- [What to work on] Needed from the data below: every line from the one with "End airsim." up to and including the one with "line 103 *)", repeated exactly and with nothing else.

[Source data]
· · · · · · ·

(** * AirSimDroneEnv: the drone environment adapter of [envs/airsim_drone_env_0.py]

    A shallow embedding of the gym environment [AirSimDroneEnv]: the state
    query [_get_state], the reward function [calculate_reward], [step],
    [reset] and [close], over an abstract AirSim client.

    Modelling choices.
    - Python floats (numpy float32 / float64) are idealised as real numbers
      [R]; rounding, infinities and NaN are not modelled.  Comparisons are
      the decidable order of [R].
    - A numpy array of shape (n,) is a [list R]; one of shape (n, m) is the
      list of its rows, all of length m (an array without rows carries no
      column count in this representation).
    - The simulator is an opaque service: the class [airsim.MultirotorClient]
      lists the calls the adapter makes; every call may change the simulator.
      A failure of the simulator itself (a lost connection) is not modelled.
    - The module [config] is not part of the source file: its constants are
      the fields of the record [Config].
    - A Python exception is the result [Raise]; attribute updates made before
      an exception survive it, so a computation returns its result together
      with the environment it leaves behind.
    - [print] appends a message to [stdout]; the text of a message is kept
      only as far as it identifies the statement that printed it. *)

From Stdlib Require Import String.
From Stdlib Require Import Reals Lra Lia ZArith List Bool.
Import ListNotations.

Open Scope R_scope.

(* ================================================================== *)
(** ** Results of Python computations *)

Inductive exn : Set :=
| ValueError      (* reshape, broadcasting or unpacking of the wrong size *)
| AttributeError  (* an attribute read before it was ever assigned *)
| IndexError.     (* index 0 of an array without rows *)

Inductive result (A : Type) : Type :=
| Ok (a : A)
| Raise (e : exn).

Arguments Ok {A} a.
Arguments Raise {A} e.

(* ================================================================== *)
(** ** The numpy operations the adapter uses *)

Module np.

(** [a.reshape(-1, 3)] of a flat array: rows of three consecutive
    entries; numpy raises ValueError when the size is no multiple of 3. *)
Fixpoint reshape_3 (a : list R) : result (list (list R)) :=
  match a with
  | [] => Ok []
  | x :: y :: z :: rest =>
      match reshape_3 rest with
      | Ok rows => Ok ([x; y; z] :: rows)
      | Raise e => Raise e
      end
  | _ => Raise ValueError
  end.

(** [np.zeros((n, m))]. *)
Definition zeros (n m : nat) : list (list R) := repeat (repeat 0 m) n.

(** [np.vstack((a, b))] and [np.concatenate((a, b), axis=0)] of two arrays
    with the same number of columns: the rows of [a], then those of [b]. *)
Definition vstack (a b : list (list R)) : list (list R) := a ++ b.
Definition concatenate (a b : list (list R)) : list (list R) := a ++ b.

(** [a[:k]]: the first [k] rows (all of them when there are fewer). *)
Definition take (k : nat) (a : list (list R)) : list (list R) := firstn k a.

(** [a[0]]. *)
Definition item0 (a : list (list R)) : result (list R) :=
  match a with
  | [] => Raise IndexError
  | r :: _ => Ok r
  end.

Fixpoint zip_minus (a b : list R) : list R :=
  match a, b with
  | x :: a', y :: b' => (x - y) :: zip_minus a' b'
  | _, _ => []
  end.

(** [a - b] of two arrays of shape (n,) and (m,): elementwise when
    [n = m], a size-one operand is stretched, anything else raises. *)
Definition subtract (a b : list R) : result (list R) :=
  if Nat.eqb (length a) (length b) then Ok (zip_minus a b)
  else if Nat.eqb (length a) 1 then Ok (map (fun y => hd 0 a - y) b)
  else if Nat.eqb (length b) 1 then Ok (map (fun x => x - hd 0 b) a)
  else Raise ValueError.

(** [a - b] of an array of shape (k, m) and one of shape (n,): [b] is
    subtracted from every row. *)
Fixpoint subtract_rows (a : list (list R)) (b : list R)
  : result (list (list R)) :=
  match a with
  | [] => Ok []
  | r :: a' =>
      match subtract r b with
      | Ok d =>
          match subtract_rows a' b with
          | Ok ds => Ok (d :: ds)
          | Raise e => Raise e
          end
      | Raise e => Raise e
      end
  end.

Fixpoint sum_squares (a : list R) : R :=
  match a with
  | [] => 0
  | x :: a' => x * x + sum_squares a'
  end.

Module linalg.
(** [np.linalg.norm(a)] of a one-dimensional array: the 2-norm. *)
Definition norm (a : list R) : R := sqrt (sum_squares a).

(** [np.linalg.norm(a)] of a two-dimensional array: with no [ord] and no
    [axis] it is the Frobenius norm, over all entries. *)
Definition norm_2d (a : list (list R)) : R := sqrt (sum_squares (concat a)).
End linalg.

(** [x ** 1.5] for a float [x >= 0]. *)
Definition pow_1_5 (x : R) : R := x * sqrt x.

End np.

(* ================================================================== *)
(** ** The AirSim client *)

Module airsim.

Record Vector3r : Set := { x_val : R; y_val : R; z_val : R }.
Record KinematicsState : Set := { position : Vector3r }.
Record MultirotorState : Set := { kinematics_estimated : KinematicsState }.
Record LidarData : Set := { point_cloud : list R }.
Record CollisionInfo : Set := { has_collided : bool }.

(** The calls of [airsim.MultirotorClient] made by the adapter, on a
    simulator state [S].  The asynchronous moves are joined at once, so
    they are the simulator after the move.  A query answers and may leave
    the simulator changed. *)
Class MultirotorClient (S : Type) : Type := {
  confirmConnection : S -> S;
  enableApiControl : bool -> S -> S;
  armDisarm : bool -> S -> S;
  reset : S -> S;
  moveToPositionAsync : R -> R -> R -> R -> S -> S;
  takeoffAsync : S -> S;
  moveByVelocityAsync : R -> R -> R -> R -> S -> S;
  getMultirotorState : S -> MultirotorState * S;
  getLidarData : string -> S -> LidarData * S;
  simGetCollisionInfo : S -> CollisionInfo * S
}.

End airsim.

(* ================================================================== *)
(** ** Configuration and messages *)

(** The constants of the module [config] that the adapter reads. *)
Record Config : Type := {
  TARGET_POSITION : R * R * R;
  MAX_STEPS : Z;
  SAFE_BOUND : R;
  REWARD_COLLISION : R;
  REWARD_MAX_STEP_EXCEED : R;
  REWARD_GOAL : R;
  REWARD_OUT_OF_BOUNDS : R;
  REWARD_STEP : R;
  REWARD_DISTANCE_GAIN : R;
  REWARD_DISTANCE_LOSS : R
}.

(** One constructor for each [print] of the source. *)
Inductive LogMsg : Type :=
| InfoResetDone (state : list (list R))   (* reset, line 58 *)
| InfoClosed                               (* close, line 66 *)
| DebugAction (action : list R)            (* step, line 70 *)
| DebugCollision                           (* calculate_reward, line 97 *)
| DebugMaxStep                             (* line 103 *)
| DebugGoal                                (* line 109 *)
| DebugOutOfBounds                         (* line 118 *)
| DebugApproach (reward : R)               (* line 129 *)
| DebugAway (reward : R)                   (* line 132 *)
| DebugLidarCount (n : nat).               (* _get_state, line 148 *)

(** The array [(x, y, z)] of shape (3,). *)
Definition array3 (v : R * R * R) : list R :=
  let '(x, y, z) := v in [x; y; z].

(* ================================================================== *)
(** ** The environment *)

(** The attributes of [self] the methods read or write, and the standard
    output.  [step_in_episode] is first assigned by [reset]: it is [None]
    while the attribute does not exist.  [lidar_data_log] is assigned by
    [reset] and never read. *)
Record AirSimDroneEnv (S : Type) : Type := {
  client : S;
  lidar_name : string;
  target_pos : R * R * R;
  max_steps : Z;
  step_count : Z;
  safe_bound : R;
  step_in_episode : option Z;
  lidar_data_log : option (list (list R));
  stdout : list LogMsg
}.

Arguments client {S} _.
Arguments lidar_name {S} _.
Arguments target_pos {S} _.
Arguments max_steps {S} _.
Arguments step_count {S} _.
Arguments safe_bound {S} _.
Arguments step_in_episode {S} _.
Arguments lidar_data_log {S} _.
Arguments stdout {S} _.

Definition with_client {S} (c : S) (self : AirSimDroneEnv S) : AirSimDroneEnv S :=
  {| client := c; lidar_name := lidar_name self; target_pos := target_pos self;
     max_steps := max_steps self; step_count := step_count self;
     safe_bound := safe_bound self; step_in_episode := step_in_episode self;
     lidar_data_log := lidar_data_log self; stdout := stdout self |}.

Definition with_step_count {S} (n : Z) (self : AirSimDroneEnv S) : AirSimDroneEnv S :=
  {| client := client self; lidar_name := lidar_name self; target_pos := target_pos self;
     max_steps := max_steps self; step_count := n;
     safe_bound := safe_bound self; step_in_episode := step_in_episode self;
     lidar_data_log := lidar_data_log self; stdout := stdout self |}.

Definition with_step_in_episode {S} (n : Z) (self : AirSimDroneEnv S) : AirSimDroneEnv S :=
  {| client := client self; lidar_name := lidar_name self; target_pos := target_pos self;
     max_steps := max_steps self; step_count := step_count self;
     safe_bound := safe_bound self; step_in_episode := Some n;
     lidar_data_log := lidar_data_log self; stdout := stdout self |}.

Definition with_lidar_data_log {S} (l : list (list R)) (self : AirSimDroneEnv S)
  : AirSimDroneEnv S :=
  {| client := client self; lidar_name := lidar_name self; target_pos := target_pos self;
     max_steps := max_steps self; step_count := step_count self;
     safe_bound := safe_bound self; step_in_episode := step_in_episode self;
     lidar_data_log := Some l; stdout := stdout self |}.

· · · · · · ·

- [Response to this task]
End airsim.

(* ================================================================== *)
(** ** Configuration and messages *)

(** The constants of the module [config] that the adapter reads. *)
Record Config : Type := {
  TARGET_POSITION : R * R * R;
  MAX_STEPS : Z;
  SAFE_BOUND : R;
  REWARD_COLLISION : R;
  REWARD_MAX_STEP_EXCEED : R;
  REWARD_GOAL : R;
  REWARD_OUT_OF_BOUNDS : R;
  REWARD_STEP : R;
  REWARD_DISTANCE_GAIN : R;
  REWARD_DISTANCE_LOSS : R
}.

(** One constructor for each [print] of the source. *)
Inductive LogMsg : Type :=
| InfoResetDone (state : list (list R))   (* reset, line 58 *)
| InfoClosed                               (* close, line 66 *)
| DebugAction (action : list R)            (* step, line 70 *)
| DebugCollision                           (* calculate_reward, line 97 *)
| DebugMaxStep                             (* line 103 *)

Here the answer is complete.